- Source: Olaf I of Denmark
Olaf I (Danish: Oluf; c. 1050 – 18 August 1095), nicknamed Olaf Hunger, was king of Denmark from 1086 to 1095, following the death of his brother Canute IV the Holy. He was a son of king Sweyn II Estridsson, and the third of Sweyn's sons to rule. He married Ingegard, the daughter of Harald Hardråde, but did not have any sons. He was succeeded by his brother Eric the Good.
Biography
Olaf was born around 1050, to king Sweyn II Estridsson and an unknown concubine. During the reign of his elder brother Canute IV, Olaf supposedly served as Duke of Schleswig. In 1085, Olaf was called to a leding campaign against England. Canute was held up and could not join the leding, and as the navy grew weary in waiting for him, Olaf became the spokesperson for its concerns. Canute feared Olaf's support among the magnates, while Olaf had misgivings about Canute's dynastic ambition, and saw Canute's son Charles the Good as a potential rival for power. Canute blamed Olaf for stirring up trouble, and Olaf was put in chains by their brother Eric, the later king Eric I Evergood. Olaf was banished to Flanders, under the supervision of Robert I of Flanders.
= King of Denmark
=Canute was killed in St. Alban's Priory in Odense in July 1086, following a rebellion in Northern Jutland. Olaf was proclaimed king at the Viborg landsting assembly, though he was still in Flanders. An arrangement was made to swap Olaf for his younger brother Niels, the later king Niels of Denmark, to permit Olaf to return to Denmark. Upon the return of Oluf, Eric fled to Scania. Olaf was the third of Sweyn's sons to become king of Denmark.
Olaf's reign was plagued by several consecutive years of crop failure and famine. According to Arild Hvitfeldt's "Danmarks Riges Krønike", in those years springtime was so dry that the fields looked as if they had been burned, and in the fall the skies opened up and rain fell so often that people floated about on pieces of wood to cut the heads off the grain that rose above the water. The hunger of the people grew so great that they dug the earth looking for roots. The wealthy grew thin, and the poor died of starvation. Sickness and starvation soon visited great and small. In the first early attempts of getting Canute canonized, Olaf was given the nickname "Hunger" in order to magnify the splendor of Canute. At the time it was claimed that the famine was sent by God as divine punishment for the sacrilegious killing of Canute. Chronicler Saxo Grammaticus described the hunger as a strictly Danish phenomenon, though it has later been described as a general problem of Europe in those years.
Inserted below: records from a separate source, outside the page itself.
(* ===== verification/AddressSpec.v ===== *)
(** * The address controller, against the kernel's address table

    Models [controllers/network/address_spec.go].  What the controller uses of
    the controller runtime and of the kernel's netlink socket are interfaces
    ([SpecStore], [AddressNetlink]) with laws that state their documented
    behaviour; the theorems hold for every implementation, and a small kernel
    instantiates them at the end. *)

From S2P Require Import Prelude NetAddr.

(** ** Netlink messages *)

(** The fields of a link the code uses. *)
Record LinkMessage := mkLinkMessage {
  lm_Type : Z;
  lm_Index : Z;
  lm_Flags : Z;
  lm_Name : string;
  lm_Address : list Z;
  lm_Broadcast : list Z;
  lm_LinkIndex : Z;
  lm_QueueDisc : string;
  lm_MTU : Z;
  lm_OperationalState : Z
}.

(** [am_Flags] is the uint8 of the header, [am_AttrFlags] the uint32 of the
    attribute. *)
Record AddressMessage := mkAddressMessage {
  am_Family : Z;
  am_PrefixLength : Z;
  am_Flags : Z;
  am_Scope : Z;
  am_Index : Z;
  am_Address : list Z;
  am_Local : list Z;
  am_Broadcast : list Z;
  am_AttrFlags : Z
}.

#[export] Instance AddressMessage_eq_dec : EqDecision AddressMessage.
Proof. solve_decision. Defined.

(** ** Interfaces *)

Inductive Phase := PhaseRunning | PhaseTearingDown.

#[export] Instance Phase_eq_dec : EqDecision Phase.
Proof. solve_decision. Defined.

(** A resource as the reader returns it. *)
Record resource (Spec : Type) := mkResource { res_ID : string; res_Phase : Phase; TypedSpec : Spec }.
Arguments mkResource {Spec} _ _ _.
Arguments res_ID {Spec} _.
Arguments res_Phase {Spec} _.
Arguments TypedSpec {Spec} _.

(** What a controller uses of the runtime for its input resources. *)
Class SpecStore (W Spec : Type) := {
  ReaderList : M W (list (resource Spec));
  AddFinalizer : string -> string -> M W unit;
  RemoveFinalizer : string -> string -> M W unit;
  finalizers : W -> string -> gset string
}.
Arguments ReaderList {W} Spec {_}.
Arguments AddFinalizer {W} Spec {_} _ _.
Arguments RemoveFinalizer {W} Spec {_} _ _.
Arguments finalizers {W} Spec {_} _ _.

(** What the controller uses of its netlink connection; [links] and [addrs]
    are the kernel's tables. *)
Class AddressNetlink (W : Type) := {
  Link_List : M W (list LinkMessage);
  Address_List : M W (list AddressMessage);
  Address_Delete : AddressMessage -> M W unit;
  Address_New : AddressMessage -> M W unit;
  links : W -> list LinkMessage;
  addrs : W -> list AddressMessage
}.

Definition os_ErrExist : string := "file already exists".

(** ** The controller *)

Section controller.
Context {W : Type} `{!SpecStore W AddressSpecSpec} `{!AddressNetlink W}.

Definition Name : string := "network.AddressSpecController".

(** Index 0 stands for "no such link". *)
Fixpoint lookup_link (ls : list LinkMessage) (linkName : string) : Z :=
  match ls with
  | [] => 0
  | l :: ls => if decide (lm_Name l = linkName) then lm_Index l else lookup_link ls linkName
  end.

Definition resolveLinkName (ls : list LinkMessage) (linkName : string) : Z :=
  if decide (linkName = "") then 0 else lookup_link ls linkName.

Definition address_found (linkIndex : Z) (ipPrefix : Prefix) (addr : AddressMessage) : bool :=
  bool_decide (am_Index addr = linkIndex) && bool_decide (am_PrefixLength addr = Bits ipPrefix) &&
  IP_Equal (am_Address addr) (AsSlice (p_addr ipPrefix)).

Fixpoint findAddress (l : list AddressMessage) (linkIndex : Z) (ipPrefix : Prefix) : option AddressMessage :=
  match l with
  | [] => None
  | addr :: l => if address_found linkIndex ipPrefix addr then Some addr else findAddress l linkIndex ipPrefix
  end.

Definition addressFlags (a : AddressMessage) : Z := Z.lor (am_AttrFlags a) (am_Flags a).

(** [existing] needs no update. *)
Definition up_to_date (spec : AddressSpecSpec) (existing : AddressMessage) : bool :=
  bool_decide (am_Scope existing = uint8 (as_Scope spec)) &&
  bool_decide (Managed (addressFlags existing) = Managed (as_Flags spec)).

(** The message the address is added with. *)
Definition new_message (linkIndex : Z) (spec : AddressSpecSpec) : AddressMessage :=
  let expectedFlags := Managed (as_Flags spec) in
  let ip := AsSlice (p_addr (as_Address spec)) in
  mkAddressMessage (uint8 (as_Family spec)) (uint8 (Bits (as_Address spec))) (uint8 expectedFlags)
    (uint8 (as_Scope spec)) linkIndex ip ip (broadcastAddr (as_Address spec)) (uint32 expectedFlags).

(** The text of an address in an error. *)
Definition where_ (spec : AddressSpecSpec) : string :=
  prefix_text (as_Address spec) +:+ " to " +:+ as_LinkName spec.

Definition add_address (linkIndex : Z) (spec : AddressSpecSpec) : M W unit :=
  r ← attempt (Address_New (new_message linkIndex spec));
  match r with
  | inl _ => mret tt
  | inr err => if errors_Is err os_ErrExist then mret tt
               else fail (EWrap ("error adding address " +:+ where_ spec +:+ ": ") err "")
  end.

Definition delete_address (existing : AddressMessage) : M W unit :=
  wrap_err "error removing address: " (Address_Delete existing).

Definition syncAddress (ls : list LinkMessage) (as_ : list AddressMessage) (address : resource AddressSpecSpec)
    : M W unit :=
  let spec := TypedSpec address in
  let linkIndex := resolveLinkName ls (as_LinkName spec) in
  let existing := findAddress as_ linkIndex (as_Address spec) in
  match res_Phase address with
  | PhaseTearingDown =>
    if linkIndex =? 0 then
      _ ← wrap_err "error removing finalizer: " (RemoveFinalizer AddressSpecSpec (res_ID address) Name);
      match existing with
      | Some e => delete_address e
      | None => mret tt
      end
    else wrap_err "error removing finalizer: " (RemoveFinalizer AddressSpecSpec (res_ID address) Name)
  | PhaseRunning =>
    if linkIndex =? 0 then mret tt
    else match existing with
         | Some e =>
           if up_to_date spec e then mret tt
           else _ ← delete_address e; add_address linkIndex spec
         | None => add_address linkIndex spec
         end
  end.

(** The finalizer of a live resource. *)
Definition hold (address : resource AddressSpecSpec) : M W unit :=
  match res_Phase address with
  | PhaseRunning => wrap_err "error adding finalizer: " (AddFinalizer AddressSpecSpec (res_ID address) Name)
  | PhaseTearingDown => mret tt
  end.

(** One turn of the loop of [Run]. *)
Definition reconcile : M W unit :=
  list ← wrap_err "error listing source network addresses: " (ReaderList AddressSpecSpec);
  _ ← for_range hold list;
  ls ← wrap_err "error listing links: " Link_List;
  as_ ← wrap_err "error listing addresses: " Address_List;
  for_range (syncAddress ls as_) list.

End controller.

(** ** What identifies an address *)

(** IPv4 addresses and their mapped form are the same. *)
Definition canon (ip : list Z) : list Z :=
  if decide (length ip = 16%nat /\ take 12 ip = v4InV6Prefix) then drop 12 ip else ip.

Definition key (a : AddressMessage) : Z * Z * list Z := (am_Index a, am_PrefixLength a, canon (am_Address a)).

Definition spec_key (ls : list LinkMessage) (spec : AddressSpecSpec) : Z * Z * list Z :=
  (resolveLinkName ls (as_LinkName spec), Bits (as_Address spec), canon (AsSlice (p_addr (as_Address spec)))).

(** The network of an address on a link: the leading bits that its prefix length
    counts. *)
Definition number (ip : list Z) : Z := foldl (fun n b => n * 256 + b) 0 ip.

Definition subnet (k : Z * Z * list Z) : Z * Z * nat * Z :=
  let '(index, bits, ip) := k in (index, bits, length ip, Z.shiftr (number ip) (8 * Z.of_nat (length ip) - bits)).

Definition network (a : AddressMessage) : Z * Z * nat * Z := subnet (key a).
Definition spec_network (ls : list LinkMessage) (spec : AddressSpecSpec) : Z * Z * nat * Z := subnet (spec_key ls spec).

(** The laws: lists are complete, and a call that fails changes nothing.  An
    address is deleted by its key; with it may go the others of its network,
    which the kernel holds as secondaries of the first one, or be promoted, with
    other flags; addresses of other networks stay as they are.  One that is
    added is reported with the key, the scope and the managed flags asked for,
    and as permanent, since it has no lifetime; adding fails with "exists" only
    if the key is taken, or, if it is not an IPv4 address, the address is. *)
Class AddressLaws (W : Type) `{!SpecStore W AddressSpecSpec} `{!AddressNetlink W} : Prop := {
  law_list w w' r : ReaderList AddressSpecSpec w = (w', r) ->
    links w' = links w /\ addrs w' = addrs w /\ finalizers AddressSpecSpec w' = finalizers AddressSpecSpec w;
  law_add_finalizer id name w w' r : AddFinalizer AddressSpecSpec id name w = (w', r) ->
    links w' = links w /\ addrs w' = addrs w;
  law_remove_finalizer id name w w' r : RemoveFinalizer AddressSpecSpec id name w = (w', r) ->
    links w' = links w /\ addrs w' = addrs w /\
    (r = Ok tt -> finalizers AddressSpecSpec w' id = finalizers AddressSpecSpec w id ∖ {[name]});
  law_links w w' r : Link_List w = (w', r) ->
    links w' = links w /\ addrs w' = addrs w /\ (forall l, r = Ok l -> l = links w);
  law_addrs w w' r : Address_List w = (w', r) ->
    links w' = links w /\ addrs w' = addrs w /\ (forall l, r = Ok l -> l = addrs w);
  law_delete m w w' r : Address_Delete m w = (w', r) ->
    links w' = links w /\
    match r with
    | Ok _ =>
      (forall a, network a <> network m -> a ∈ addrs w' <-> a ∈ addrs w) /\
      (forall a, a ∈ addrs w' -> network a = network m -> key a <> key m /\ exists b, b ∈ addrs w /\ key b = key a) /\
      ((forall a b, a ∈ addrs w -> b ∈ addrs w -> key a = key b -> a = b) ->
       forall a b, a ∈ addrs w' -> b ∈ addrs w' -> key a = key b -> a = b)
    | _ => addrs w' = addrs w
    end;
  law_new m w w' r : Address_New m w = (w', r) ->
    links w' = links w /\
    match r with
    | Ok _ => exists a, key a = key m /\ am_Scope a = am_Scope m /\
                Managed (addressFlags a) = Managed (Z.lor (am_AttrFlags m) (2 ^ 7)) /\
                forall b, b ∈ addrs w' <-> b ∈ addrs w \/ b = a
    | Err e => addrs w' = addrs w /\ (errors_Is e os_ErrExist = true -> exists a, a ∈ addrs w /\
               am_Index a = am_Index m /\ canon (am_Address a) = canon (am_Address m) /\
               (length (canon (am_Address m)) = 4%nat -> key a = key m))
    | Panic _ => addrs w' = addrs w
    end
}.

(** A kernel table: keys are unique and every address is on a link. *)
Definition table_ok (l : list AddressMessage) : Prop :=
  (forall a b, a ∈ l -> b ∈ l -> key a = key b -> a = b) /\ (forall a, a ∈ l -> am_Index a <> 0).

(** A spec as the DHCP controller writes it: of IPv4, and permanent. *)
Definition spec_ok (spec : AddressSpecSpec) : Prop :=
  Is4 (p_addr (as_Address spec)) = true /\ 0 <= Bits (as_Address spec) <= 32 /\ Z.testbit (as_Flags spec) 7 = true.

(** The spec is in effect. *)
Definition in_effect (ls : list LinkMessage) (l : list AddressMessage) (spec : AddressSpecSpec) : Prop :=
  exists a, a ∈ l /\ key a = spec_key ls spec /\ up_to_date spec a = true.

(** ** Lemmas *)

Lemma IP_Equal_canon x y : IP_Equal x y = bool_decide (canon x = canon y).
Proof.
  unfold IP_Equal, canon. case_decide as E1.
  - case_decide as Ex; case_decide as Ey; try done.
    + destruct Ex as [Lx Px], Ey as [Ly Py]. apply bool_decide_ext. split; [by intros ->|].
      intros Hd. rewrite <-(take_drop 12 x), <-(take_drop 12 y). by rewrite Px, Py, Hd.
    + apply bool_decide_ext. split; [intros ->; tauto|]. intros Hd. exfalso. destruct Ex as [Lx _].
      apply (f_equal length) in Hd. rewrite length_drop in Hd. lia.
    + apply bool_decide_ext. split; [intros ->; tauto|]. intros Hd. exfalso. destruct Ey as [Ly _].
      apply (f_equal length) in Hd. rewrite length_drop in Hd. lia.
  - case_decide as E2.
    + destruct E2 as [Lx Ly]. rewrite decide_False by lia. case_decide as Ey.
      * rewrite bool_decide_eq_true_2 by tauto. done.
      * rewrite (bool_decide_eq_false_2 (take 12 y = _)) by tauto. simpl. symmetry. apply bool_decide_eq_false_2.
        intros ->. done.
    + case_decide as E3.
      * destruct E3 as [Lx Ly]. rewrite (decide_False (P := length y = 16%nat /\ _)) by lia. case_decide as Ex.
        -- rewrite bool_decide_eq_true_2 by tauto. done.
        -- rewrite (bool_decide_eq_false_2 (take 12 x = _)) by tauto. simpl. symmetry. apply bool_decide_eq_false_2.
           intros ->. done.
      * symmetry. apply bool_decide_eq_false_2. intros Hc. apply (f_equal length) in Hc.
        repeat case_decide; rewrite ?length_drop in Hc; lia.
Qed.

Lemma address_found_key idx p a :
  address_found idx p a = true <-> key a = (idx, Bits p, canon (AsSlice (p_addr p))).
Proof.
  unfold address_found, key. rewrite IP_Equal_canon, !andb_true_iff, !bool_decide_eq_true.
  split; [intros [[-> ->] ->]; done|]. intros [= -> -> ->]. done.
Qed.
Oluf probably cut the Danish ties to the Papal Gregorian reform movement, supporting Antipope Wibert of Ravenna instead. During Olaf's reign, some of Canute's laws were repealed, and the power of the clergy and royalty receded in favour of the magnates. When Skjalm Hvide sought the support of Olaf in avenging the death of his brother by campaigning against the Wends, Olaf could not muster the power to help him. The magnates became more involved in the works of the Church, and Jutlandish magnate Asser Svendsen was appointed Archbishop of Lund by Olaf in 1089.
= Death
=Olaf died on 18 August 1095 under mysterious circumstances. Some speculate that he may have killed himself or that he was sacrificed on behalf of his luckless people. Saxo Grammaticus writes that he "willingly gave himself to lose the land of its bad luck and begged that all of it (guilt) would fall upon his head alone. So offered he his life for his countrymen." It has been postulated that his body was divided among the regions of Denmark as a kind of scapegoat which was to take away the blood guilt of Denmark and restore it to its previous fortunes. He was succeeded by his brother Eric I Evergood.